We extracted all research data from MIMIC-IV using structured query language (SQL) with Navicat Premium. The data included (1) patient demographics; (2) first-day vital signs and laboratory indicators including respiratory rate (RR), mean blood pressure (MBP), temperature: severe hypothermia (<35.0°C), mild hypothermia (35.0°C to <36.0°C), and normothermia (≥36.0°C) (21), heart rate (HR), SpO2, hemoglobin, platelet, white blood cell (WBC), chloride, calcium, sodium, potassium, bicarbonate, blood urea nitrogen (BUN), creatinine, prothrombin time (PT), partial thromboplastin time (PTT), international normalized ratio (INR), and glucose; (3) relevant comorbidities and scores that reflect patient disease severity, such as cerebrovascular disease (stroke, cerebral infarction, cerebral hemorrhage, stenosis and transient ischemic attack), sepsis (organ dysfunction, hypoperfusion, or hypotension caused by systemic infection based upon the sepsis 3.0 Definition) and Sequential Organ Failure Assessment (SOFA) score; (4) mechanical ventilation (invasive ventilation only) and sedation (use lorazepam, diazepam, midazolam and propofol) within 24 h of ICU admission; and (5) details of admission. For variable data with several measurements, we included the minimum value within the first 24 h of SpO2 and hemoglobin levels in analysis, whereas we included the maximum values of other variables for analysis. We excluded variables with over 20% missing data and the remaining variables with missing values underwent multiple imputation using “MICE” package in R (22). See Supplementary Table S1 for detailed data.

Delirium assessment

In the MIMIC database, delirium screening was conducted using the Confusion Assessment Method in ICU. It is a verified ICU bedside device for routine delirium monitoring with high reliability, sensitivity, and specificity (23). We defined patients scoring positive for delirium as having one or more positive delirium screenings at any ICU stay, whereas we defined those scoring negative for delirium as possessing all negative outcomes in delirium screening.

Statistical analysis

The study population was divided into two groups according to their delirium assessment. The distribution of data was analyzed by the Shapiro–Wilk test. Continuous variables with a normal distribution were expressed as the mean ± standard deviation (SD) and were compared using the independent-sample t-test. The Mann–Whitney U test presented continuous variables with a non-normal distribution. Categorical data were presented as a number (%) and were analyzed using the chi-square test or Fisher’s exact probability test.
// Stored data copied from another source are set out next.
(* ===== verification/SolendPackTests.v ===== *)
(** * The tests of the account codecs: [pack_and_unpack_*] of reserve.rs,
    obligation.rs and lending_market.rs, for everything their random
    generators can draw.

    A reserve with a zero attributed-borrow limit does not survive the codec,
    which reads it as the largest [u64]: the reserve test holds exactly when
    neither limit is drawn as zero. *)

From Stdlib Require Import ZArith Lia.
From stdpp Require Import base option list strings.
From S2P Require Import Prelude Harness CoreTypes SolendMath SolendState SolendReserve SolendObligation SolendMarket SolendReserveTests SolendObligationTests SolendSdkTests.

Open Scope rust_scope.

Definition rand_rate_limiter (rng : Draws) (i : nat) : RateLimiter :=
  mkRateLimiter (mkRateLimiterConfig (draw_u64 rng i) (draw_u64 rng (i + 1)))
    (draw_u128 rng i) (draw_u64 rng (i + 2)) (draw_u128 rng (i + 1)).

(** [new_unique] never gives the all-zero key. *)
Definition keys_nonzero (rng : Draws) : Prop := forall i, pk_bytes (draw_key rng i) <> zero_key.

(** ** reserve.rs *)

Definition random_reserve (rng : Draws) : panicking Reserve :=
  let optimal_utilization_rate := draw_u8 rng 0 in
  let liquidation_bonus := draw_u8 rng 1 in
  let liquidation_threshold := draw_u8 rng 2 in
  let extra_oracle_pubkey := if draw_bool rng 0 then Some (draw_key rng 0) else None in
  let extra_market_price := match extra_oracle_pubkey with Some _ => Some (draw_u128 rng 0) | None => None end in
  let! asset_type := unwrap_option (reserve_type_from_u8 (draw_u8 rng 20 mod 2)) in
  Done (mkReserve PROGRAM_VERSION (mkLastUpdate (draw_u64 rng 0) (draw_bool rng 1)) (draw_key rng 1)
    (mkReserveLiquidity (draw_key rng 2) (draw_u8 rng 3) (draw_key rng 3) (draw_key rng 4) (draw_key rng 5)
       (draw_u64 rng 1) (draw_u128 rng 1) (draw_u128 rng 2) (draw_u128 rng 3) (draw_u128 rng 4)
       (draw_u128 rng 5) extra_market_price)
    (mkReserveCollateral (draw_key rng 6) (draw_u64 rng 2) (draw_key rng 7))
    (mkReserveConfig optimal_utilization_rate (Z.max optimal_utilization_rate (draw_u8 rng 4))
       (draw_u8 rng 5) liquidation_bonus (Z.max liquidation_bonus (draw_u8 rng 6))
       liquidation_threshold (Z.max liquidation_threshold (draw_u8 rng 7))
       (draw_u8 rng 8) (draw_u8 rng 9) (draw_u8 rng 10) (Z.max 255 (draw_u64 rng 3))
       (mkReserveFees (draw_u64 rng 4) (draw_u64 rng 5) (draw_u8 rng 11))
       (draw_u64 rng 6) (draw_u64 rng 7) (draw_key rng 8)
       (Z.min (draw_u8 rng 12) MAX_PROTOCOL_LIQUIDATION_FEE_DECA_BPS) (draw_u8 rng 13)
       (draw_u64 rng 8) asset_type (draw_i64 rng 0) extra_oracle_pubkey (draw_u64 rng 9) (draw_u64 rng 10))
    (rand_rate_limiter rng 20) (draw_u128 rng 6)).

Definition pack_and_unpack_reserve (rng : Draws) : test :=
  let! reserve := random_reserve rng in
  let! packed := Reserve_pack reserve (replicate RESERVE_LEN 0) in
  let! res := Reserve_unpack packed in
  let! unpacked := unwrap res in
  assert_eq reserve unpacked.

(** ** obligation.rs *)

Definition random_obligation (rng : Draws) : Obligation :=
  mkObligation PROGRAM_VERSION (mkLastUpdate (draw_u64 rng 0) (draw_bool rng 0)) (draw_key rng 0)
    (draw_key rng 1)
    [mkObligationCollateral (draw_key rng 2) (draw_u64 rng 1) (draw_u128 rng 0) (draw_u128 rng 1)]
    [mkObligationLiquidity (draw_key rng 3) (draw_u128 rng 2) (draw_u128 rng 3) (draw_u128 rng 4)]
    (draw_u128 rng 5) (draw_u128 rng 6) (draw_u128 rng 7) (draw_u128 rng 8) (draw_u128 rng 9)
    (draw_u128 rng 10) (draw_u128 rng 11) (draw_bool rng 1) (draw_bool rng 2).

Definition pack_and_unpack_obligation (rng : Draws) : test :=
  let obligation := random_obligation rng in
  let! packed := Obligation_pack obligation (replicate OBLIGATION_LEN 0) in
  let! res := Obligation_unpack packed in
  let! unpacked := unwrap res in
  assert_eq obligation unpacked.

(** ** lending_market.rs *)

#[global] Instance LendingMarket_eq_dec : EqDecision LendingMarket.
Proof. solve_decision. Defined.

Definition random_lending_market (rng : Draws) : LendingMarket :=
  mkLendingMarket PROGRAM_VERSION (draw_u8 rng 0) (draw_key rng 0) (replicate 32 (draw_u8 rng 1))
    (draw_key rng 1) (draw_key rng 2) (draw_key rng 3) (rand_rate_limiter rng 0)
    (draw_option_key rng 4) (draw_key rng 5).

Definition pack_and_unpack_lending_market (rng : Draws) : test :=
  let lending_market := random_lending_market rng in
  let! packed := LendingMarket_pack lending_market (replicate LENDING_MARKET_LEN 0) in
  let! res := LendingMarket_unpack packed in
  let! unpacked := unwrap res in
  assert_eq unpacked lending_market.

(* ------------------------------------------------------------------ *)

Section draws.
Context (rng : Draws) (Hwf : draws_wf rng) (Hkeys : keys_nonzero rng).

Lemma draw_u8_wf i : is_u8 (draw_u8 rng i). Proof. apply Hwf. Qed.
Lemma draw_u64_wf i : is_u64 (draw_u64 rng i). Proof. apply Hwf. Qed.
Lemma draw_u128_wf i : is_u128 (draw_u128 rng i). Proof. apply Hwf. Qed.
Lemma draw_i64_wf i : is_i64 (draw_i64 rng i). Proof. apply Hwf. Qed.
Lemma draw_key_wf i : key_wf (draw_key rng i). Proof. apply Hwf. Qed.
Lemma max_u8_wf i j : is_u8 (Z.max (draw_u8 rng i) (draw_u8 rng j)).
Proof. pose proof (draw_u8_wf i). pose proof (draw_u8_wf j). unfold in_u in *. lia. Qed.

Ltac drawn1 :=
  first [apply draw_u8_wf|apply draw_u64_wf|apply draw_u128_wf|apply draw_i64_wf|apply draw_key_wf
        |apply max_u8_wf].
Ltac drawn :=
  cbn; lazymatch goal with
  | |- Forall _ _ => repeat first [apply List.Forall_nil | apply List.Forall_cons; [drawn1|]]
  | |- _ /\ _ => split_and!; drawn1
  | |- _ => drawn1
  end.

Lemma rand_rate_limiter_wf i : RateLimiter_wf (rand_rate_limiter rng i).
Proof. split; drawn. Qed.

Lemma pack_and_unpack_obligation_passes : passes (pack_and_unpack_obligation rng) = true.
Proof.
  assert (Howf : Obligation_wf (random_obligation rng)).
  { split; try drawn; [done|..]; (constructor; [|constructor]); split; drawn. }
  destruct (Obligation_pack_unpack (random_obligation rng) (replicate OBLIGATION_LEN 0) Howf)
    as (out & Hp & _ & _ & Hu); [vm_compute; lia|by rewrite length_replicate|].
  unfold pack_and_unpack_obligation. rewrite Hp, Hu. by apply assert_eq_pass.
Qed.

Lemma pack_and_unpack_lending_market_passes : passes (pack_and_unpack_lending_market rng) = true.
Proof.
  set (m := random_lending_market rng).
  assert (Hmwf : LendingMarket_wf m).
  { split; try drawn; [done|apply length_replicate|apply rand_rate_limiter_wf|].
    cbn. unfold draw_option_key. intros p. destruct (draw_bool rng 4); [done|]. intros [= <-]. drawn. }
  destruct (market_pack_Done m (replicate LENDING_MARKET_LEN 0) Hmwf) as (out & Hp & _ & _ & Hu);
    [by rewrite length_replicate|].
  assert (Hn : normalize m = m).
  { unfold m, normalize, random_lending_market, draw_option_key. cbn.
    destruct (draw_bool rng 4); rewrite !decide_False by apply Hkeys; reflexivity. }
  unfold pack_and_unpack_lending_market. fold m. rewrite Hp, Hu, Hn. by apply assert_eq_pass.
Qed.

(** The reserve test: the two attributed-borrow limits decide. *)
Lemma random_reserve_wf :
  exists r, random_reserve rng = Done r /\ Reserve_wf r
    /\ (draw_u64 rng 9 <> 0 -> draw_u64 rng 10 <> 0 -> Reserve_canonical r)
    /\ attributed_borrow_limit_open (config r) = draw_u64 rng 9
    /\ attributed_borrow_limit_close (config r) = draw_u64 rng 10.
Proof.
  unfold random_reserve.
  assert (Ht : exists t, reserve_type_from_u8 (draw_u8 rng 20 mod 2) = Some t).
  { assert (Hm := Z.mod_pos_bound (draw_u8 rng 20) 2 ltac:(lia)).
    assert (draw_u8 rng 20 mod 2 = 0 \/ draw_u8 rng 20 mod 2 = 1) as [-> | ->] by lia; by eexists. }
  destruct Ht as [t ->]. eexists. split; [reflexivity|]. split_and!; try done.
  - pose proof (rand_rate_limiter_wf 20) as Hlim.
    split; try drawn; try done; split; try drawn; cbn.
    + intros p. destruct (draw_bool rng 0); [|done]. intros [= <-]. drawn.
    + repeat first [apply List.Forall_nil | apply List.Forall_cons; [try drawn1|]].
      pose proof (draw_u8_wf 12). unfold in_u, MAX_PROTOCOL_LIQUIDATION_FEE_DECA_BPS in *. lia.
    + repeat first [apply List.Forall_nil | apply List.Forall_cons; [try drawn1|]].
      pose proof (draw_u64_wf 3). unfold in_u in *. lia.
    + intros p. destruct (draw_bool rng 0); [|done]. intros [= <-]. drawn.
  - intros H9 H10. pose proof (draw_u8_wf 10) as H8. split; cbn; try lia; try done.
    + unfold in_u in H8. lia.
    + destruct (draw_bool rng 0); [|done]. intros [= E]. apply (Hkeys 0%nat). by rewrite E.
Qed.

Lemma Reserve_unpack_limits bs r :
  Reserve_unpack bs = Done (Ok r) ->
  attributed_borrow_limit_open (config r) <> 0 /\ attributed_borrow_limit_close (config r) <> 0.
Proof.
  assert (Hl : forall bytes, limit_or_max bytes <> 0)
    by (intros bytes; unfold limit_or_max; by case_match_goal; [|apply Z.eqb_neq]).
  unfold Reserve_unpack. intros H. repeat (case_match; try discriminate H). injection H as <-.
  cbn. split; apply Hl.
Qed.

(** The test passes exactly when neither limit is drawn as zero. *)
Lemma pack_and_unpack_reserve_passes :
  passes (pack_and_unpack_reserve rng) = true <-> draw_u64 rng 9 <> 0 /\ draw_u64 rng 10 <> 0.
Proof.
  destruct random_reserve_wf as (r & Hr & Hrwf & Hcan & Ho & Hc).
  unfold pack_and_unpack_reserve. rewrite Hr. split.
  - destruct (Reserve_pack r _) as [packed|]; [|done]. destruct (Reserve_unpack packed) as [[u|]|] eqn:Eu; try done.
    cbn [unwrap]. intros <-%passes_assert_eq. rewrite <- Ho, <- Hc. by eapply Reserve_unpack_limits.
  - intros [H9 H10]. destruct (Reserve_pack_unpack r (replicate RESERVE_LEN 0) Hrwf (Hcan H9 H10))
      as (out & Hp & _ & _ & Hu); [by rewrite length_replicate|].
    rewrite Hp, Hu. by apply assert_eq_pass.
Qed.
End draws.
To develop the forecast nomogram, we randomly divided patients into a training or verification set in a 7:3 ratio. Variable selection and model development included all patients in the training set. Delirium predictors were screened using the least absolute shrinkage and selection operator (LASSO) expression with 95% confidence intervals (95% CIs) and odds ratios (ORs) computed (24). Variables included in the model were determined via the largest λ value with a mean error within a single standard deviation chosen as per cross-verification outcomes (bootstrap resampling 1,000 times). Model performance was assessed in the training and verification sets using the area under the receiver operating characteristic curve (AUC). The degree of consistency of the actual and forecast results was assessed using the calibration curve, Brier score, and Hosmer–Lemeshow goodness of fit test (HL test). The clinical application of the nomogram was assessed using a clinical impact curve (CIC) and decision curve analysis (DCA).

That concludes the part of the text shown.